Problem to work on:
When the line with "(** The loop of [ParseUint]" appears below, start repeating lines exactly, and keep going through the line with "if (10 <=? d)%N"; add nothing outside that span.

[Working data]

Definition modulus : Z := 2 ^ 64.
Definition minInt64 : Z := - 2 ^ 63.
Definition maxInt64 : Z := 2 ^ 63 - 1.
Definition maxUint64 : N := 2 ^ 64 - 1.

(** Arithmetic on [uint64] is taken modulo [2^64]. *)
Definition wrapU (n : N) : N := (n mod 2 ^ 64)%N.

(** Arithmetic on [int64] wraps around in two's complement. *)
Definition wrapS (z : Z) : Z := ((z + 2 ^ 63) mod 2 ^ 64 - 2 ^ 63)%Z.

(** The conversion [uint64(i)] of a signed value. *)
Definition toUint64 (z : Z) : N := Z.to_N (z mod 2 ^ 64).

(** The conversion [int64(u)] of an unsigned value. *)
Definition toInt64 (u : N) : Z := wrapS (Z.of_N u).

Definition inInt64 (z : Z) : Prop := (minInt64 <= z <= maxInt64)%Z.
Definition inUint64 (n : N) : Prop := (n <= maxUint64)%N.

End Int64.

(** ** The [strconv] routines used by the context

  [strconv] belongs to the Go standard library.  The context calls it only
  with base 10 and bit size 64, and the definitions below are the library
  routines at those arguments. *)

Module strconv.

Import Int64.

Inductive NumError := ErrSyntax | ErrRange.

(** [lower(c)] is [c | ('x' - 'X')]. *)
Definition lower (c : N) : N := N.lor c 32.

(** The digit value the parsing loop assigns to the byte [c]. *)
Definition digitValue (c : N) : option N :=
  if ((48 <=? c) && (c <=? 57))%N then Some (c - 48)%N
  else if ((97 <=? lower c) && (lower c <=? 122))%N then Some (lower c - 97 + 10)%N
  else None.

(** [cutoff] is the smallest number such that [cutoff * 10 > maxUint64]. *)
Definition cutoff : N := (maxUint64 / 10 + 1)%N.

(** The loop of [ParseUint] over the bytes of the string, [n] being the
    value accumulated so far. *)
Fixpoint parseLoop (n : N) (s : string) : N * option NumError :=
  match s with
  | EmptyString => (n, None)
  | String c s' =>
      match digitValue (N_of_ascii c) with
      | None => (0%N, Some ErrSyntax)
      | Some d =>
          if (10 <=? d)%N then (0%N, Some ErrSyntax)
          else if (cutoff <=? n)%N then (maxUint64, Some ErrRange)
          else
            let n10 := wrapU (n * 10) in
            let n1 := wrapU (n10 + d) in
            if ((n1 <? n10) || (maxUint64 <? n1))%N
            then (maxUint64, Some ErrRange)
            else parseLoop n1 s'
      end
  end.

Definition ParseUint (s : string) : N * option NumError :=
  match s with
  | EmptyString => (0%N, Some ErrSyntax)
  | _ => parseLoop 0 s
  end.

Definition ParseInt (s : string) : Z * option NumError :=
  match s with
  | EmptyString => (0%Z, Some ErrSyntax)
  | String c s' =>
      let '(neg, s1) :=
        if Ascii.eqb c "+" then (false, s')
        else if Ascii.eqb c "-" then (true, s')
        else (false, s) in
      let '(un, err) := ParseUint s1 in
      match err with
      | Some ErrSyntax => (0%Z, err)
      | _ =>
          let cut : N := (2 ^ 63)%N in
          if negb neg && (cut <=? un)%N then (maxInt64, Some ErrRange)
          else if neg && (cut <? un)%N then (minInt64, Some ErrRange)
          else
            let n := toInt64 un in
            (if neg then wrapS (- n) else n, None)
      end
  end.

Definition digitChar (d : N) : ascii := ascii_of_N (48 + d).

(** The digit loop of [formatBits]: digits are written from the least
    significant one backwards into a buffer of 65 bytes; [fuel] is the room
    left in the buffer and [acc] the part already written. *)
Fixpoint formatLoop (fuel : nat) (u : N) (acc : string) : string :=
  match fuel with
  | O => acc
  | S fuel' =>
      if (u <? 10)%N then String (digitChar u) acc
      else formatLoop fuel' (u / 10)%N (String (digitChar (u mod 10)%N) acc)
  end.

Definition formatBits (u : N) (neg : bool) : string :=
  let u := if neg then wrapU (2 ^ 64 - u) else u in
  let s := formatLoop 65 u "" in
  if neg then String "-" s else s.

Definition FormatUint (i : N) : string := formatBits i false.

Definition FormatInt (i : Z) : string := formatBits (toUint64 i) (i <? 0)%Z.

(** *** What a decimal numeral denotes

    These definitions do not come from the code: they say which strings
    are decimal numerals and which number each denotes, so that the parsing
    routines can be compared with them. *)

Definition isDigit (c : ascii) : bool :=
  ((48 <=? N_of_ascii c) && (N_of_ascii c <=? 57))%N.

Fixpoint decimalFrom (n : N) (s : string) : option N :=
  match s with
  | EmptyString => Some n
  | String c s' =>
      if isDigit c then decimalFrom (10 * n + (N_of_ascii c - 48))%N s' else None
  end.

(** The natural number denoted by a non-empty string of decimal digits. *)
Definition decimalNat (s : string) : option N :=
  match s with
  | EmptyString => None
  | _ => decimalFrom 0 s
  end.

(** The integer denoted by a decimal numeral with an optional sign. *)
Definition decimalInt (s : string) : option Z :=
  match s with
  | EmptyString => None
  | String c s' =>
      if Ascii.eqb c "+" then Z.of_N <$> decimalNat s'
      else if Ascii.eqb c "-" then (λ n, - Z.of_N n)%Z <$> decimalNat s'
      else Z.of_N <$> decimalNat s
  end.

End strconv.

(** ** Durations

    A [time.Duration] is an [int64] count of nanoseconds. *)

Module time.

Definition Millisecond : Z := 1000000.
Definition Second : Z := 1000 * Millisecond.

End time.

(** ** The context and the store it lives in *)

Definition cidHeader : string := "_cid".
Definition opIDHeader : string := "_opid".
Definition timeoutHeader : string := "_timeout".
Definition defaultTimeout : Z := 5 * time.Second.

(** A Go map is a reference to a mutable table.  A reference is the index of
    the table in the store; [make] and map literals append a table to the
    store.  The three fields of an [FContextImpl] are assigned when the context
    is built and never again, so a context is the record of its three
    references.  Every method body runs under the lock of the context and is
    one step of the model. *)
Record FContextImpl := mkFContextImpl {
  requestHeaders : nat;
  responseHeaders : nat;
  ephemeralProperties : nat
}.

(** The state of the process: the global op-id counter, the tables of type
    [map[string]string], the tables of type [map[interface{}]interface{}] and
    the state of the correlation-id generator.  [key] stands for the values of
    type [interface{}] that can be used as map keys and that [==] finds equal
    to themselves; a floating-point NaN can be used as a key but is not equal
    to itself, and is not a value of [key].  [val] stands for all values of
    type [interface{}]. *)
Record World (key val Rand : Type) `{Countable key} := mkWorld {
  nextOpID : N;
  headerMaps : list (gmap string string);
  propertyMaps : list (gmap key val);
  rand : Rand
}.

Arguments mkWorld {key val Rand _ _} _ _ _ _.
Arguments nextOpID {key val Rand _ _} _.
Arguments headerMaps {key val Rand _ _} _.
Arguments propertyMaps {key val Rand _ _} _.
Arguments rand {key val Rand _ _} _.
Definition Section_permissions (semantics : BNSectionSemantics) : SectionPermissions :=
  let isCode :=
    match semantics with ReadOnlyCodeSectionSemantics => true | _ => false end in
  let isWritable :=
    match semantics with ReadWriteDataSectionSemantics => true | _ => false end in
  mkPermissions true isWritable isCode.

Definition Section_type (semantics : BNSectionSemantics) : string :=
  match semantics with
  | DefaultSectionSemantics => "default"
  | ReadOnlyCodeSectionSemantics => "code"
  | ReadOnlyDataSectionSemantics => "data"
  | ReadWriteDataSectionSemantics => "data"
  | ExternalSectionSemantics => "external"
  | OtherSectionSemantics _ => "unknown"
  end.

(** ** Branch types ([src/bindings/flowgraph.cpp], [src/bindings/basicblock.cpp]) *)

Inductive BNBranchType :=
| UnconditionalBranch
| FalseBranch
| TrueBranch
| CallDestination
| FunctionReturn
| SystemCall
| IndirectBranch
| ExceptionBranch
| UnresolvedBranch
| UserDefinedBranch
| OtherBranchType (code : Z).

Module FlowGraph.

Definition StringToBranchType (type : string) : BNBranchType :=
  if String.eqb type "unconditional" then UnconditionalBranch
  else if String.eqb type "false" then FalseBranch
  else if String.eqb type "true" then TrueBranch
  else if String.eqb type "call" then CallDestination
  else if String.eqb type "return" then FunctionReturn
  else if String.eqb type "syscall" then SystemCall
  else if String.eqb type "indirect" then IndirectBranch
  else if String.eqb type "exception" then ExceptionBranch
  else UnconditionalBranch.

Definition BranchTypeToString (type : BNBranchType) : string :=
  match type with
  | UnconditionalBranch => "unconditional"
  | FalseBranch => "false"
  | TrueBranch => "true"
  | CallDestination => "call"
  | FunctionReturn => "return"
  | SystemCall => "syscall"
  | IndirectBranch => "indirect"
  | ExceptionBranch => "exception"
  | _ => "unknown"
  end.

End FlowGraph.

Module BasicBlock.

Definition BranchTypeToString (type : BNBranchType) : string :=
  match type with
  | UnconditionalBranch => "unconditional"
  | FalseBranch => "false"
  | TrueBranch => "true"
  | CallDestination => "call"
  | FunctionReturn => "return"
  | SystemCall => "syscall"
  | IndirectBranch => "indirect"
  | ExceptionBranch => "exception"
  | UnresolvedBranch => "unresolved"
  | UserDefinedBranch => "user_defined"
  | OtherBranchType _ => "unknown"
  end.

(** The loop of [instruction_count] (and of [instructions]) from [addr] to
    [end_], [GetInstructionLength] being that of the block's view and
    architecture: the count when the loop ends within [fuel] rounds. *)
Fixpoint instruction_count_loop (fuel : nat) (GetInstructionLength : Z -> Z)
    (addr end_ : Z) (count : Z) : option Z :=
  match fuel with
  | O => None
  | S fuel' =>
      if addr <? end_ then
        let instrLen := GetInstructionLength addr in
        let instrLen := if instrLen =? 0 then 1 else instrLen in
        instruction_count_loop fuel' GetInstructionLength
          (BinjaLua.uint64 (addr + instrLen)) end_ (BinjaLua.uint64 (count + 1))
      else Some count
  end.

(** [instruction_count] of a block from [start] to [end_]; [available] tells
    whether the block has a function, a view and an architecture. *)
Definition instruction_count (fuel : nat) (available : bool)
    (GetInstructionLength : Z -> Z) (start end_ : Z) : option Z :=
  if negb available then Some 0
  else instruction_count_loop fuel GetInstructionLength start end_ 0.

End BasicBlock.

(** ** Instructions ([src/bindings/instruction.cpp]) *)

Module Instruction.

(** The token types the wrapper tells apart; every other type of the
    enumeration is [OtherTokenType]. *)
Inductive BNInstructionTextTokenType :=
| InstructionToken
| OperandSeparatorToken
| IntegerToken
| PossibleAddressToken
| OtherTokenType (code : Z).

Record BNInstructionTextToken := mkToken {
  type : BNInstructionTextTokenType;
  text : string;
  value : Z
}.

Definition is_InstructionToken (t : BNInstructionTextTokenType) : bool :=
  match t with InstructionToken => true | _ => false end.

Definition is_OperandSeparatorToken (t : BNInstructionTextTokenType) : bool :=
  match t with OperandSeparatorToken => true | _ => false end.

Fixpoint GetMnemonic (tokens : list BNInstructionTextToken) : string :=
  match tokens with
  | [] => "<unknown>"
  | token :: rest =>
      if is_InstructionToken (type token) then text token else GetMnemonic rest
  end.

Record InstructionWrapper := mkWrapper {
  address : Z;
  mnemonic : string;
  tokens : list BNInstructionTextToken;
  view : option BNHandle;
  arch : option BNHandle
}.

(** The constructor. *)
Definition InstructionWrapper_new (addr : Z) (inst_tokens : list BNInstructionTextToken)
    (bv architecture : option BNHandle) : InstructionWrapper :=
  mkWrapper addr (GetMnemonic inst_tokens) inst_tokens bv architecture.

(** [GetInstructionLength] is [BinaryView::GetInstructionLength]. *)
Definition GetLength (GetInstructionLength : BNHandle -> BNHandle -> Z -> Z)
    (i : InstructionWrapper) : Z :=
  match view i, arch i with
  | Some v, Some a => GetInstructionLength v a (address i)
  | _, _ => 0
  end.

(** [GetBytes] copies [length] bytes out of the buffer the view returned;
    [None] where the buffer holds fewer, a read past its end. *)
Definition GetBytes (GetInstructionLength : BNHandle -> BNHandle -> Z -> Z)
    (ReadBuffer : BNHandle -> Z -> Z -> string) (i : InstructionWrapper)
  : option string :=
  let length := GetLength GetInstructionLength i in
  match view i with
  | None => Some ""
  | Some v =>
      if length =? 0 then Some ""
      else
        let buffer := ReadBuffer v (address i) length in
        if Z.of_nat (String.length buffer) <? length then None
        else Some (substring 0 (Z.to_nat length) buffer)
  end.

[/Working data]
[Working data]

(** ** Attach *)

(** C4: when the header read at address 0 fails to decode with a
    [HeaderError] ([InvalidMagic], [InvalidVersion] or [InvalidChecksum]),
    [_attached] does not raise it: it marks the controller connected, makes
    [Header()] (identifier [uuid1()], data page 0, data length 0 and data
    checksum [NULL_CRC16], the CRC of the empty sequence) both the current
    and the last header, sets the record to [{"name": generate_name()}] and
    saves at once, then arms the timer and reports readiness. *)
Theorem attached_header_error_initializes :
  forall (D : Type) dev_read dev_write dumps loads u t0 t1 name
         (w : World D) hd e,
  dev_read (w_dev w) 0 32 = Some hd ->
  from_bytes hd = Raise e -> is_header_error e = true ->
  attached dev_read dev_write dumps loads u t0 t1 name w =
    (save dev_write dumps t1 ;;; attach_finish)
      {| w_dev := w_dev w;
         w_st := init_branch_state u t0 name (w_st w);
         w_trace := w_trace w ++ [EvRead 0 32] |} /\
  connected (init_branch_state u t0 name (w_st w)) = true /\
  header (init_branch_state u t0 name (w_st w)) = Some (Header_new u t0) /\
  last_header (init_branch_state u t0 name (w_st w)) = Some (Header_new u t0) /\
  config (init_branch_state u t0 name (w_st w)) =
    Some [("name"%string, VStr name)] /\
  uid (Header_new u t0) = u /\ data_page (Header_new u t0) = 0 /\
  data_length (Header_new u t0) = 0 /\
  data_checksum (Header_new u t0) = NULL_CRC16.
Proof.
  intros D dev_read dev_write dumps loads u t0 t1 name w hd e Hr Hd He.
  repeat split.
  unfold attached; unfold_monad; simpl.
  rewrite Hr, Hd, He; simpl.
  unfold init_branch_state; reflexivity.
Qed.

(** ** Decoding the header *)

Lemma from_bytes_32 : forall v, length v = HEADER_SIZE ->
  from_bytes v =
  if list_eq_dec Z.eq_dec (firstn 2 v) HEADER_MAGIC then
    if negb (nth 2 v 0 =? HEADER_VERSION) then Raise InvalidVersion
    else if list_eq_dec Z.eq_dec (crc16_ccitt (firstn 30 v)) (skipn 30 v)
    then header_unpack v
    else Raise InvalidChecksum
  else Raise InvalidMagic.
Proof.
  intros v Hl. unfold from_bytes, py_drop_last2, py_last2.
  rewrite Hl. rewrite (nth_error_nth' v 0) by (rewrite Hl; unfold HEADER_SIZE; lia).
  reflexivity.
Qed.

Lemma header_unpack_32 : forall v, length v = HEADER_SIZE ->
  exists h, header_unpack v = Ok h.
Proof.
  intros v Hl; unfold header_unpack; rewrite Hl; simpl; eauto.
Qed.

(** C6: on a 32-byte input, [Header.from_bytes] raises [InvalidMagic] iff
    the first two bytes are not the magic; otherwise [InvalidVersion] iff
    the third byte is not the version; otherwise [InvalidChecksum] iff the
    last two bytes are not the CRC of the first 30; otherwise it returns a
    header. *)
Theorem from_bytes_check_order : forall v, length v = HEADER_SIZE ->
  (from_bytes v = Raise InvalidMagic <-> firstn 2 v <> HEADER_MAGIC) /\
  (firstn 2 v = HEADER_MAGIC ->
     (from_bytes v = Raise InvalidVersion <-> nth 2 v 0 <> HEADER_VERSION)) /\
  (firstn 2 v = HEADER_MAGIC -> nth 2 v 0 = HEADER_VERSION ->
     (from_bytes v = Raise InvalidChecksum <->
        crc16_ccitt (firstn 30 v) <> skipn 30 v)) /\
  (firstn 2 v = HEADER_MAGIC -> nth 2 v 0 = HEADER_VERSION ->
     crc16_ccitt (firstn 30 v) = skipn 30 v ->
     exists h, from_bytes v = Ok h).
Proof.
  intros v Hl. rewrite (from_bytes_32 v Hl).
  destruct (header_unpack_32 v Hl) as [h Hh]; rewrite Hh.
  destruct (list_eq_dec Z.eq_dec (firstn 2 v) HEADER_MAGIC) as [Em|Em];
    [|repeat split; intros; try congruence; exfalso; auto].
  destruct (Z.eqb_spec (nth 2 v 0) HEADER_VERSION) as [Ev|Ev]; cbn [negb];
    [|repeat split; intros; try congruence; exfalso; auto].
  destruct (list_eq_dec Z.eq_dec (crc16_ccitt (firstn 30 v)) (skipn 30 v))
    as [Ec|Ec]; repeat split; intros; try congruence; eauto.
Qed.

[/Working data]

Solution for this task:
(** The loop of [ParseUint] over the bytes of the string, [n] being the
    value accumulated so far. *)
Fixpoint parseLoop (n : N) (s : string) : N * option NumError :=
  match s with
  | EmptyString => (n, None)
  | String c s' =>
      match digitValue (N_of_ascii c) with
      | None => (0%N, Some ErrSyntax)
      | Some d =>
          if (10 <=? d)%N then (0%N, Some ErrSyntax)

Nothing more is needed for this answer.